Dataset entries:
Lemma calm_steps ev c c' o :
  calm_event ev = true -> step ev c = Some (c', o) ->
  calm c c' /\ Forall (fun o => silent o = true) o.
Proof.
  intros Hev. destruct ev; try done; simpl.
  - unfold reader_stop. case_match; intros; simplify_eq. split; [|by constructor].
    apply stop_reader_calm. intros l. by destruct (reader c).
  - unfold writer_step. repeat case_match; intros; simplify_eq; split; try (by repeat constructor).
    + split; simpl; eauto. intros Hq. revert Hq. replace (write_q c) with (w :: l). len_lia.
    + calm_tac.
  - unfold writer_stop. case_match; intros; simplify_eq. split; [calm_tac|by constructor].
  - unfold open_send. repeat case_match; intros; simplify_eq.
    + destruct (enqueue _ c) as [c1|] eqn:E; simplify_eq/=. split; [|by repeat constructor].
      eapply calm_trans; [by eapply enqueue_calm|]. calm_tac.
    + split; [calm_tac|by repeat constructor].
  - unfold open_reply. repeat case_match; intros; simplify_eq; (split; [|by repeat constructor]); [|calm_tac].
    split; simpl; eauto. intros k e' [[<- <-]|[_ ?]]%lookup_insert_Some; [|eauto].
    eexists. split; [eassumption|done].
  - unfold open_timeout. repeat case_match; intros; simplify_eq. split; [calm_tac|by repeat constructor].
  - unfold do_write, poll_write. destruct (ends c !! l) as [e|] eqn:He; [|done]. simpl.
    destruct (sid e) as [[lo re]|] eqn:Hs; [|done].
    destruct (writer_alive c); [|intros; simplify_eq; split; [calm_tac|by constructor]].
    destruct (enqueue _ c) as [c1|] eqn:E; intros; simplify_eq/=;
      split; eauto using enqueue_calm, calm_refl; by repeat constructor.
  - unfold poll_shutdown. repeat case_match; intros; simplify_eq. split; [|by constructor].
    eapply calm_trans; [|apply send_close_calm]. split; simpl; eauto.
    intros k e' [[<- <-]|[_ ?]]%lookup_insert_Some; [|eauto]. eexists. split; [eassumption|done].
  - unfold drop_stream. repeat case_match; intros; simplify_eq. split; [|by constructor].
    eapply calm_trans; [|apply send_close_calm]. split; simpl; eauto.
    intros k e' [_ ?]%lookup_delete_Some. eauto.
  - unfold closer_step. repeat case_match; intros; simplify_eq.
    + split; [|by constructor]. eapply calm_trans; [apply set_streams_calm|calm_tac]. set_solver.
    + destruct (enqueue _ _) as [c1|] eqn:E; simplify_eq/=. split; [|by repeat constructor].
      eapply calm_trans; [|by eapply enqueue_calm]. calm_tac.
    + split; [calm_tac|by constructor].
Qed.

(** ** Arrivals *)

Lemma count_one f o : count f [o] = if f o then 1 else 0.
Proof. unfold count. simpl. by destruct (f o). Qed.
Lemma accepted_one l o : accepted l [o] =
  match o with Arrived l' p true => if l' =? l then p else [] | _ => [] end.
Proof. destruct o as [|? ? []| | | |]; try done. unfold accepted; simpl. case_bool; [apply app_nil_r|done]. Qed.
Lemma got_one l o : got l [o] = match o with Got l' d => if l' =? l then d else [] | _ => [] end.
Proof. destruct o; try done. unfold got; simpl. case_bool; [apply app_nil_r|done]. Qed.

Ltac one_obs := rewrite ?accepted_app, ?got_app, ?count_app, ?count_one, ?accepted_one, ?got_one;
  cbn [taken_by okay_for]; rewrite ?app_nil_r, ?Z.add_0_r.

Lemma dropped_inv c os l p :
  l ∉ streams c -> inv c os -> inv c (os ++ [Arrived l p false]).
Proof.
  intros Hl [I1 I2 I3 I4 I5 I6 I7 I8 I9 I10 I11]. split; try done.
  - intros k Hk. one_obs. auto.
  - intros k e He. one_obs. auto.
  - intros Hr k e He. one_obs. eauto.

  - intros k Hk. rewrite missed_app. simpl. rewrite I9 by done.
    destruct (Z.eqb_spec l k); [by subst|done].
Qed.
Lemma handshake_conversation_witness :
  exists c w', open_inner (bs "0.1") (bs "X") (Some echo_key) asking_device = (Ok c, w')
  /\ zlen (sent w') <= 7 /\ last (sent w') = Some (sig_msg [3; 2; 1])
  /\ (exists m ms, seen w' = ms ++ [m] /\ Message.command m = Command.Connect).
Proof.
  destruct (open_inner (bs "0.1") (bs "X") (Some echo_key) asking_device) as [r w'] eqn:E.
  destruct (handshake_conversation (bs "0.1") (bs "X") (Some echo_key) asking_device r w'
    ltac:(done) ltac:(done) E) as (Hok & Hlen & _).
  assert (Hr : is_ok r = true /\ last (sent w') = Some (sig_msg [3; 2; 1])).
  { replace r with (open_inner (bs "0.1") (bs "X") (Some echo_key) asking_device).1 by (by rewrite E).
    replace w' with (open_inner (bs "0.1") (bs "X") (Some echo_key) asking_device).2 by (by rewrite E).
    split; by vm_compute. }
  destruct Hr as [Hr Hl]. destruct r as [c|]; [|done].
  destruct Hok as [(_ & _ & Hf)|(n & ms & os & fin & _ & _ & Hs & _ & Hiff)]; [discriminate Hf|].
  destruct (proj1 Hiff Hr) as (m & Hm & Hc). rewrite Hm in Hs. exists c, w'.
  exact (conj eq_refl (conj Hlen (conj Hl (ex_intro _ m (ex_intro _ ms (conj Hs Hc)))))).
Defined.

(** The handshake promises what the connection then refuses: CNXN tells the
    device that it may send payloads of one mebibyte, but on any frame that
    claims more than 256 KiB the connection's reader stops for good, failing every pending open. *)
Theorem promised_frame_stops_reader version serial (h p : bytes) (c : conn) :
  zlen h = Message.HEADER_LEN -> reader c = RIdle ->
  MAX_PAYLOAD < u32_le_at h 12 <= Message.arg1 (connect_msg version serial) ->
  Message.arg1 (connect_msg version serial) = 1024 * 1024
  /\ on_frame h p c = Some (stop_reader c, []) /\ reader (stop_reader c) = RStopped
  /\ forall l, l ∈ pending_opens c -> replies (stop_reader c) !! l = Some (Err Disconnected).
Proof.
  intros Hh Hr Hlen. split; [done|]. split.
  - unfold on_frame. rewrite Hr, Hh, Z.eqb_refl. simpl.
    rewrite (proj2 (Z.gtb_lt _ _)) by lia. done.
  - split; [done|]. intros l Hl. simpl. apply lookup_union_Some_raw. left.
    by apply lookup_gset_to_gmap_Some.
Qed.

» **What is required**:
Up to and including the line with "- unfold reader_stop.", transcribe the entries above exactly, starting from their first line.

» **Output of the exercise**:
Lemma calm_steps ev c c' o :
  calm_event ev = true -> step ev c = Some (c', o) ->
  calm c c' /\ Forall (fun o => silent o = true) o.
Proof.
  intros Hev. destruct ev; try done; simpl.
  - unfold reader_stop. case_match; intros; simplify_eq. split; [|by constructor].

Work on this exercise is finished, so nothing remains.